“Curious Sculpture”

http://books.google.com/books?id=FNA6AQAAMAAJ

A letter from W.C. Trevelyan to John Adamson, secretary of the Antiquarian Society of Newcastle, Jan. 20, 1825:

In the autumn of 1823, I visited the interesting Church at Bridlington [Yorkshire] (founded about 1114, by Gilbert de Gant). On examining a tomb stone with an inscription and date of 1587, standing on two low pillars of masonry near the font, I found some appearances of sculpture on the under side of it, and having obtained leave to turn it over, the curious sculpture represented in the etching herewith sent, was discovered.

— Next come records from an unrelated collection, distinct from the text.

(* ===== verification/Interfaces.v ===== *)
(** * Interfaces between components

    What one part of the kernel promises to another.  [PageAllocator] is the
    physical allocator as the heap and the page tables use it ([pmm_allocate],
    [pmm_free] and physical memory); [KernelHeap] is [kmalloc]/[kmfree] as the
    data structures use them.  Clients are proved against these classes; [Pmm]
    and [Kheap] discharge them. *)

From S2P Require Import Prelude.
#[local] Open Scope Z_scope.

(** ** Physical pages *)

(** The operations: [pa_alloc] and [pa_free] are [pmm_allocate]/[pmm_free];
    [pa_mem] and [pa_write] are loads and stores of 64-bit words at a physical
    byte address (the code reaches them through the HHDM); [pa_used] tells which
    page is allocated, [pa_pages] how many pages are managed. *)
Class PageAllocator (P : Type) := {
  pa_alloc : Z -> P -> outcome (Z * P);
  pa_free : Z -> Z -> P -> outcome P;
  pa_mem : P -> Z -> Z;
  pa_write : Z -> Z -> P -> P;
  pa_ok : P -> Prop;
  pa_used : P -> Z -> bool;
  pa_pages : P -> Z
}.

(** A run of [n] pages from [q] on that are all free. *)
Definition free_run {P} `{PageAllocator P} (p : P) (q n : Z) : Prop :=
  0 <= q /\ q + n <= pa_pages p /\ forall i, q <= i < q + n -> pa_used p i = false.

Class PageAllocatorLaws (P : Type) `{PageAllocator P} : Prop := {
  (** An allocation takes a run of free pages and touches no memory; it panics
      only when there is no such run. *)
  pa_alloc_spec : forall n p, 1 <= n < 2 ^ 31 -> pa_ok p ->
    match pa_alloc n p with
    | Ret (v, p') => exists q, v = q * PAGE_SIZE /\ free_run p q n /\
        pa_ok p' /\ pa_pages p' = pa_pages p /\ (forall a, pa_mem p' a = pa_mem p a) /\
        forall i, pa_used p' i = if (q <=? i) && (i <? q + n) then true else pa_used p i
    | Panic _ => forall q, ~ free_run p q n
    | _ => False
    end;
  (** Freeing a run of allocated pages releases exactly them, and may overwrite
      them. *)
  pa_free_spec : forall q n p, 0 <= q -> 1 <= n <= 2 ^ 19 -> q + n <= pa_pages p -> pa_ok p ->
    Returns (pa_free (q * PAGE_SIZE) n p) (fun p' =>
      pa_ok p' /\ pa_pages p' = pa_pages p /\
      (forall a, ~ (q * PAGE_SIZE <= a < (q + n) * PAGE_SIZE) -> pa_mem p' a = pa_mem p a) /\
      forall i, pa_used p' i = if (q <=? i) && (i <? q + n) then false else pa_used p i);
  pa_write_mem : forall a v p x, pa_mem (pa_write a v p) x = if x =? a then v else pa_mem p x;
  pa_write_ok : forall a v p, pa_ok p -> pa_ok (pa_write a v p);
  pa_write_used : forall a v p, pa_used (pa_write a v p) = pa_used p;
  pa_write_pages : forall a v p, pa_pages (pa_write a v p) = pa_pages p;
  pa_pages_bound : forall p, pa_ok p -> 0 <= pa_pages p < 2 ^ 51
}.

(** ** The kernel heap *)

(** [live h] lists the areas handed out and not yet freed: address and size. *)
Class KernelHeap (H : Type) := {
  kh_malloc : Z -> H -> outcome (Z * H);
  kh_free : Z -> H -> outcome H;
  kh_ok : H -> Prop;
  kh_live : H -> list (Z * Z) -> Prop
}.

(** Two areas have no byte in common. *)
Definition apart (x y : Z * Z) : Prop := x.1 + x.2 <= y.1 \/ y.1 + y.2 <= x.1.

Class KernelHeapLaws (H : Type) `{KernelHeap H} : Prop := {
  (** [kmalloc] hands out a new non-null, 16-byte aligned area, at least as large
      as asked for, apart from every live one; the only other outcome is the panic
      of the page allocator. *)
  kh_malloc_spec : forall size h l, 0 <= size < 2 ^ 40 -> kh_ok h -> kh_live h l ->
    match kh_malloc size h with
    | Ret (a, h') => exists n, 0 < a /\ a mod 16 = 0 /\ size <= n /\ a + n < 2 ^ 64 /\
        kh_ok h' /\ kh_live h' ((a, n) :: l) /\ Forall (apart (a, n)) l
    | Panic _ => True
    | _ => False
    end;
  (** [kmfree] of a live area returns and drops exactly that area. *)
  kh_free_spec : forall a n l h, kh_ok h -> kh_live h ((a, n) :: l) ->
    Returns (kh_free a h) (fun h' => kh_ok h' /\ kh_live h' l);
  (** The order in which live areas are listed does not matter. *)
  kh_live_perm : forall h l l', kh_live h l -> Permutation l l' -> kh_live h l'
}.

Its meaning, or date, I cannot attempt to explain. Can it have any reference to the building of the church? You will perceive both the circular and pointed arch (though the latter is probably only accidental, the space being limited).

The roof, I think, resembles some of the Roman buildings of the lower empire of which I have seen engravings.

The tiles, in shape, correspond exactly with those which were found among the remains of a Roman villa discovered a few years since at Stonesfield, near Oxford. The upper figures are very like some on Bridekirk Font (of the 10th century).

The figures of the Fox and Dove remind one of Æsop’s fable of the Fox and the Stork.

The society published the plate in its Archæologia Æliana. The best guess I can find is that it’s a 12th-century coffin lid that had been appropriated as a tombstone in 1587. But the meaning of the figures is unclear.